Cuts in federal funding mean blind and vision impaired told to use websites to find suppliers of braille, large-print
VISION impaired people are being told they must use websites to find interstate suppliers of information in large print, e-text, audio and braille because of federal funding changes, the Royal Society for the Blind says.
VISION impaired people are being told they must use websites to find interstate suppliers of information in large print, e-text, audio and braille because of federal funding changes, the Royal Society for the Blind says.
A decision to cut Print Disability Services from four providers to two, on contracts worth $5.7 million from 2018 to 2021, means South Australia and Northern Territory will now have no local service provider.
At present, the RSB uses its network of nine branches across South Australia, along with staff who visit clients in their homes or workplaces, to arrange services.
The Department of Social Services is advising the RSB it should tell its clients to go to the website of the interstate suppliers to access services.
RSB spokesman Darrin Johnson said more than 75 per cent of their clients were elderly and many lived alone.

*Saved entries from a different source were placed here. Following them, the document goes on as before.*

Lemma nothing_said_unheard g es :
  Forall (λ e, loads g e = false) es →
  Forall (λ t, turn_guest t ≠ g) (posted (panel_chat (live (visit_run es no_visits)))).
Proof.
  intros Hes. apply silent_posted. revert Hes.
  assert (silent g no_visits) as Hs by by constructor.
  revert Hs. generalize no_visits. induction es as [|e es IH]; intros v Hs Hes; [done|].
  apply Forall_cons_1 in Hes as [He Hes]. apply IH; [by apply silent_event|done].
Qed.

(** *** Drafts *)

(** What becomes of a draft from one event to the next. *)
Lemma visit_draft e v g :
  chat_inv (panel_chat (live v)) → participantId (panel_chat (live v)) = Some g → g ≠ "" →
  let v' := visit_event e v in
  draft (live v') = draft (live v) ∨
  (∃ text, e = InPanel (Typed text) ∧ draft (live v') = text) ∨
  (∃ g', e = InPanel (GuestChanges g') ∧ g' ≠ Some g ∧ draft (live v') = "") ∨
  (e = ClosePanel ∧ panel_open v = true ∧ draft (live v') = "") ∨
  ∃ t, posted (panel_chat (live v')) = posted (panel_chat (live v)) ++ [t] ∧
    turn_message t = trim (draft (live v)) ∧ turn_message t ≠ "" ∧ turn_guest t = g ∧
    in_flight (panel_chat (live v')) = Some t ∧ draft (live v') = "".
Proof.
  intros Hi Hg Hne v'. subst v'. destruct e as [| |e|g'|i reply|i error]; cbn [visit_event]; try by left.
  - unfold close_panel. destruct (panel_open v) eqn:Ho; [|by left]. by right; right; right; left.
  - destruct (panel_open v || from_outside e); [|by left]. cbn [live].
    destruct (draft_cases e (live v)) as [Hd|[(t & -> & Ht)|[(g' & H1 & H2 & H3)|(t & Hp & H2 & H3)]]]; [congruence|..].
    + by left.
    + right; left. by exists t.
    + right; right; left. exists g'. split_and!; [by f_equal|congruence|done].
    + right; right; right; right. exists t. pose proof Hp as (_ & Hpart & _ & Heq).
      assert (in_flight (panel_chat (panel_event e (live v))) = Some t) as Hf by by rewrite Heq.
      assert (chat_inv (panel_chat (panel_event e (live v)))) as Hi'.
      { destruct (panel_chat_step e (live v)) as [->|[e' ->]]; [done|by apply chat_step_inv]. }
      destruct (ci_flight _ Hi' t Hf) as (_ & Hm & _).
      split_and!; [by rewrite Heq|done|done|congruence|done|done].
  - by case_match; left.
  - by case_match; left.
  - by case_match; left.
Qed.

(** *** Visits that do not end *)

Lemma orphans_of_closing es v :
  ClosePanel ∉ es → orphans v = [] → orphans (visit_run es v) = [].
Proof.
  revert v. induction es as [|e es IH]; intros v Hc Hv; [done|].
  apply not_elem_of_cons in Hc as [Hne Hc]. cbn [visit_run foldl]. apply IH; [done|].
  destruct e as [| |e|g|i reply|i error]; try done; cbn [visit_event].
  - by case_match.
  - by case_match.
  - by rewrite Hv.
  - cbn. by rewrite Hv.
Qed.

Lemma live_inv es v : chat_inv (panel_chat (live v)) → chat_inv (panel_chat (live (visit_run es v))).
Proof.
  revert v. induction es as [|e es IH]; intros v Hi; [done|]. cbn [visit_run foldl]. apply IH.
  destruct e as [| |e|g|i reply|i error]; cbn [visit_event]; [done|..].
  - unfold close_panel. case_match; [|done]. cbn. constructor; cbn; try done; [by left|apply Hi].
  - case_match; [|done]. cbn. destruct (panel_chat_step e (live v)) as [->|[e' ->]]; [done|].
    by apply chat_step_inv.
  - case_match; [done|]. cbn. by destruct Hi.
  - case_match; [|done]. cbn. by destruct Hi.
  - by case_match.
Qed.

Lemma visits_inv es : chat_inv (panel_chat (live (visit_run es no_visits))).
Proof. apply live_inv, initial_chat_inv. Qed.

“We believe that directing an 82-year-old woman who has gone blind late in life after developing glaucoma to use a website to arrange a service, shows just how out of touch the department is,” Mr Johnson said
“If they can manage to use the supplier’s website to arrange a service, they will then be required to write a letter explaining what they need and to send the materials to the two interstate service providers.
“Our fear is that for the majority of blind and vision impaired people using this type of service, this is just all too hard and quite frankly, unfair.

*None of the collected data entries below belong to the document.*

(* ===== verification/AirportView.v ===== *)
(** * The airport in the web client

    [features/airport]: how often a guest's arrival is polled, the form that boards
    the flight, and what the panel shows to a guest and to the administrator. *)

From S2P Require Import Prelude Json Zod JsString WebTypes WebApi WebData QueryClient Session.
From S2P Require Simulation.

(** ** Polling an arrival *)

(** (src/frontend/src/lib/polling.ts:1-2 POLL_INTERVAL_MS) *)
Definition POLL_INTERVAL_MS : Z := 3000.

(** (src/frontend/src/features/airport/hooks/use-airport.ts:10-10 ARRIVAL_COMPLETE_STATUS) *)
Definition ARRIVAL_COMPLETE_STATUS : string := "processed".

(** [data?.status === ARRIVAL_COMPLETE_STATUS]. *)
Definition processed (data : option ArrivalStatus) : bool :=
  match data with Some a => bool_decide (ar_status a = ARRIVAL_COMPLETE_STATUS) | None => false end.

(** [None] stands for [false]: the query is not fetched again.
    (src/frontend/src/features/airport/hooks/use-airport.ts:18-22 arrivalRefetchInterval) *)
Definition arrivalRefetchInterval (data : option ArrivalStatus) : option Z :=
  if processed data then None else Some POLL_INTERVAL_MS.

(** (src/frontend/src/features/airport/query-keys.ts:1-4 AIRPORT_KEYS) *)
Definition ARRIVAL_KEY (guestId : option string) : QueryKey := [Some "airport"; Some "arrival"; guestId].
(** (src/frontend/src/features/airport/query-keys.ts:1-4 AIRPORT_KEYS) *)
Definition QUEUE_KEY : QueryKey := [Some "airport"; Some "queue"].

(** The data of the query, if it was fetched.
    (src/frontend/src/features/airport/hooks/use-airport.ts:30-37 useArrivalStatus) *)
Definition useArrivalStatus `{QueryClient Cache} (c : Cache) (guestId : option string) :
    option ArrivalStatus :=
  getQueryData c (ARRIVAL_KEY guestId) ≫= read_arrival.

(** (src/frontend/src/features/airport/hooks/use-airport.ts:24-28 useLanded) *)
Definition useLanded `{QueryClient Cache} (c : Cache) (s : SessionState) : bool :=
  processed (useArrivalStatus c (g_id <$> guest s)).

(** ** The form *)

(** What the form holds of a guest; an empty session leaves it without values.
    (src/frontend/src/features/airport/schemas/arrival-form-schema.ts:9-19 guestToArrivalForm) *)
Definition guestToArrivalForm (g : GuestProfile) : json := JObj
  [("guest_id", JStr (g_id g)); ("name", JStr (g_name g)); ("surname", JStr (g_surname g));
   ("age", JNum (NumZ (g_age g))); ("passport_type", JStr (Simulation.passport_text (g_passport g)));
   ("priority", JStr (Simulation.priority_text (g_priority g)));
   ("disability", JBool (g_disability g))].

Section form.
Context {Cache : Type} `{!QueryClient Cache}.
Variable session : SessionState.

(** The cache, the body being posted, the last answer and the toasts.
    (src/frontend/src/features/airport/hooks/use-arrival-form.ts:14-41 useArrivalForm) *)
Record ArrivalUi : Type := MkArrivalUi {
  ui_cache : Cache;
  ui_posting : option json;
  ui_result : option PostArrivalResponse;
  ui_toasts : list string;
}.

Definition arrivalStatus (s : ArrivalUi) : option ArrivalStatus :=
  useArrivalStatus (ui_cache s) (g_id <$> guest session).

(** [form.handleSubmit]: the values are sent when the schema accepts them, and
    the previous answer is forgotten.
    (src/frontend/src/features/airport/hooks/use-arrival-form.ts:18-23 form)
    (src/frontend/src/features/airport/hooks/use-arrival-form.ts:37-37 onSubmit) *)
Definition arrival_submit (s : ArrivalUi) : ArrivalUi :=
  match guestToArrivalForm <$> guest session with
  | Some values =>
      if conforms PostArrivalRequestSchema values
      then MkArrivalUi (ui_cache s) (Some (project PostArrivalRequestSchema values)) None (ui_toasts s)
      else s
  | None => s
  end.

(** (src/frontend/src/features/airport/hooks/use-arrival-form.ts:25-30 onSuccess) *)
Definition arrival_posted (r : PostArrivalResponse) (s : ArrivalUi) : ArrivalUi :=
  MkArrivalUi (invalidateQueries (ARRIVAL_KEY (g_id <$> guest session)) (ui_cache s)) None (Some r)
    (ui_toasts s).

(** (src/frontend/src/features/airport/hooks/use-arrival-form.ts:31-33 onError) *)
Definition arrival_failed (message : string) (s : ArrivalUi) : ArrivalUi :=
  MkArrivalUi (ui_cache s) None (ui_result s) (ui_toasts s ++ [message]).

(** The query is fetched; an error keeps the data. *)
Definition arrival_fetched (data : option json) (s : ArrivalUi) : ArrivalUi :=
  match data with
  | Some v => MkArrivalUi (setQueryData (ARRIVAL_KEY (g_id <$> guest session)) v (ui_cache s))
                (ui_posting s) (ui_result s) (ui_toasts s)
  | None => s
  end.

(** ** What the panel shows *)

(** (src/frontend/src/features/airport/components/arrival-form-result.tsx:4-26 ArrivalFormResult) *)
Definition ArrivalFormResult (r : PostArrivalResponse) : list string :=
  ["Queued"; "Gate " +:+ pa_gate r;
   "Position #" +:+ show_int (pa_position r) +:+ " of " +:+ show_int (pa_queue_size r)].

(** (src/frontend/src/features/airport/components/arrival-status.tsx:5-51 ArrivalStatusCard) *)
Definition ArrivalStatusCard (a : ArrivalStatus) : list string :=
  if decide (ar_status a = "processed")
  then ["Cleared at gate " +:+ ar_gate a; "You're on the island."]
  else [if decide (ar_status a = "processing") then "Processing" else "Queued"; "Gate " +:+ ar_gate a]
       ++ match ar_position a with Some n => ["Position #" +:+ show_int n] | None => [] end.

(** Badge, name, subtitle and the four fields.
    (src/frontend/src/features/airport/components/boarding-pass.tsx:11-61 BoardingPass) *)
Definition BoardingPass (g : GuestProfile) : string * string * string * list (string * string) :=
  (match g_priority g with fast => "Fast Pass" | standard => "Standard" end,
   g_name g +:+ " " +:+ g_surname g, "Resort guest · " +:+ g_id g,
   [("Passport", Simulation.passport_text (g_passport g)); ("Age", show_int (g_age g));
    ("Priority", Simulation.priority_text (g_priority g));
    ("Access", if g_disability g then "Accessible" else "Standard")]).

Inductive AirportBody : Type :=
  | StatusCard (texts : list string)
  | BoardForm (disabled : bool) (label : string) (result : option (list string)).

Inductive AirportView : Type :=
  | AirportAdmin
  | AirportGuest (pass : option (string * string * string * list (string * string))) (body : AirportBody).

(** (src/frontend/src/features/airport/components/airport-panel.tsx:15-68 AirportPanel) *)
Definition AirportPanel (s : ArrivalUi) : AirportView :=
  if useIsAdmin session then AirportAdmin
  else AirportGuest (BoardingPass <$> guest session)
         match arrivalStatus s with
         | Some a => StatusCard (ArrivalStatusCard a)
         | None =>
             let submitting := bool_decide (is_Some (ui_posting s)) in
             BoardForm submitting (if submitting then "Joining queue…" else "Board the flight")
               (ArrivalFormResult <$> ui_result s)
         end.

(** *** Facts *)

(** The form's values are what the simulator sends for the same guest, and the
    schema accepts them for every guest whose age is a safe integer. *)
Lemma arrival_form_body g : guestToArrivalForm g = Simulation.guestToArrivalBody g.
Proof. done. Qed.

Lemma arrival_form_ok g :
  (1 ≤ g_age g ≤ max_safe_integer)%Z →
  conforms PostArrivalRequestSchema (guestToArrivalForm g) = true ∧
  project PostArrivalRequestSchema (guestToArrivalForm g) = guestToArrivalForm g.
Proof.
  destruct g as [i n sn age p pr d av pe]. cbn [g_age]. intros Ha.
  assert (is_safe_int (NumZ age) = true) as Hs by (apply bool_decide_eq_true; lia).
  assert (int_at_least 1 (NumZ age) = true) as Hl by (apply bool_decide_eq_true; lia).
  split; [|by destruct p, pr].
  destruct p, pr; cbv -[is_safe_int int_at_least]; by rewrite Hs, Hl.
Qed.
End form.
Arguments ArrivalUi : clear implicits.

(** ** The administrator's queues *)

(** (src/frontend/src/features/airport/components/airport-gate-card.tsx:4-4 MAX_VISIBLE_GUESTS) *)
Definition MAX_VISIBLE_GUESTS : nat := 5.

(** A row: position, name, whether it is marked for accessibility, priority.
    (src/frontend/src/features/airport/components/airport-gate-card.tsx:55-84 guest) *)
Definition gate_row (q : QueuedGuest) : string * string * bool * string :=
  ("#" +:+ show_int (qg_position q), qg_name q +:+ " " +:+ qg_surname q, qg_disability q, qg_priority q).

Record GateCard : Type := MkGateCard {
  gc_title : string;
  gc_id : string;
  gc_note : string;
  gc_size : Z;
  gc_rows : list (string * string * bool * string);
  gc_footer : option string;
}.

(** (src/frontend/src/features/airport/components/airport-gate-card.tsx:6-98 AirportGateCard) *)
Definition AirportGateCard (g : GateStatus) : GateCard :=
  let isEu := bool_decide (gt_gate_type g = "EU") in
  MkGateCard (if isEu then "EU Gate" else "Non-EU Gate") (gt_gate_id g)
    (if isEu then "European passports" else "All other passports") (gt_queue_size g)
    (gate_row <$> take MAX_VISIBLE_GUESTS (gt_queue g))
    (if decide (0 < length (gt_queue g))
     then if decide (MAX_VISIBLE_GUESTS < length (gt_queue g))
          then Some ("+" +:+ show_int (Z.of_nat (length (gt_queue g) - MAX_VISIBLE_GUESTS)) +:+ " more")
          else None
     else Some "No guests queued.").

Inductive QueueView : Type :=
  | QueueSpinner
  | QueueError (text : string)
  | QueueSummary (total : string) (cards : list GateCard).

(** (src/frontend/src/features/airport/components/airport-admin-queue-summary.tsx:7-52 AirportAdminQueueSummary) *)
Definition AirportAdminQueueSummary (loading : bool) (error : option string)
    (queue : option QueueResponse) : QueueView :=
  if loading then QueueSpinner
  else match queue with
       | None => QueueError (default "Queue state could not be loaded." error)
       | Some q => QueueSummary (show_int (qr_total_queued q + 1) +:+ " total")
                     (AirportGateCard <$> qr_gates q)
       end.

(** What a card leaves out is what its footer counts. *)
Lemma gate_card_rows g :
  length (gc_rows (AirportGateCard g)) = Nat.min 5 (length (gt_queue g)) ∧
  (gc_footer (AirportGateCard g) = None ↔ 0 < length (gt_queue g) ≤ 5) ∧
  (5 < length (gt_queue g) → gc_footer (AirportGateCard g) =
     Some ("+" +:+ show_int (Z.of_nat (length (gt_queue g)) - Z.of_nat (length (gc_rows (AirportGateCard g))))
           +:+ " more")).
Proof.
  cbn. unfold MAX_VISIBLE_GUESTS. rewrite length_fmap, length_take. split; [done|]. split.
  - repeat case_decide; split; intros; try done; lia.
  - intros Hl. rewrite !decide_True by lia. do 4 f_equal. lia.
Qed.

(** The header's total is one more than the guests on the cards, when the airport
    reports the sizes of its queues. *)
Lemma queue_total q :
  Forall (λ g, gt_queue_size g = Z.of_nat (length (gt_queue g))) (qr_gates q) →
  qr_total_queued q = Z.of_nat (sum_list_with (λ g, length (gt_queue g)) (qr_gates q)) →
  ∃ cards, AirportAdminQueueSummary false None (Some q) =
    QueueSummary (show_int (sum_with gc_size cards + 1) +:+ " total") cards.
Proof.
  intros Hs Ht. exists (AirportGateCard <$> qr_gates q). cbn. do 3 f_equal. rewrite Ht. clear Ht.
  induction Hs as [|g gs Hg _ IH]; [done|]. cbn. rewrite Hg. unfold sum_with in IH. lia.
Qed.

“We are extremely disappointed by this decision which we feel demonstrates a lack of understanding of the difficulties associated with being blind and vision impaired.”
Mr Johnson said federal funding only covered about half the cost of providing the service, but if it was cut completely the RSB would have no choice but to direct clients to the interstate providers.
The RSB has decided to use charitable funding and grant funding from other sources to maintain a skeleton service for the next six months while lobbying the Social Services Minister Dan Tehan to overturn the decision.
It is launching a Not Happy Dan campaign with an online petition.
Mr Tehan said the government has increased funding to the program.
“A review in 2017 recommended improvements to the program to reach a wider audience,” he said. “Following a competitive tender process in 2017, VisAbility and Vision Australia were selected to provide services under the Print Disability Services Program 2018-2021.”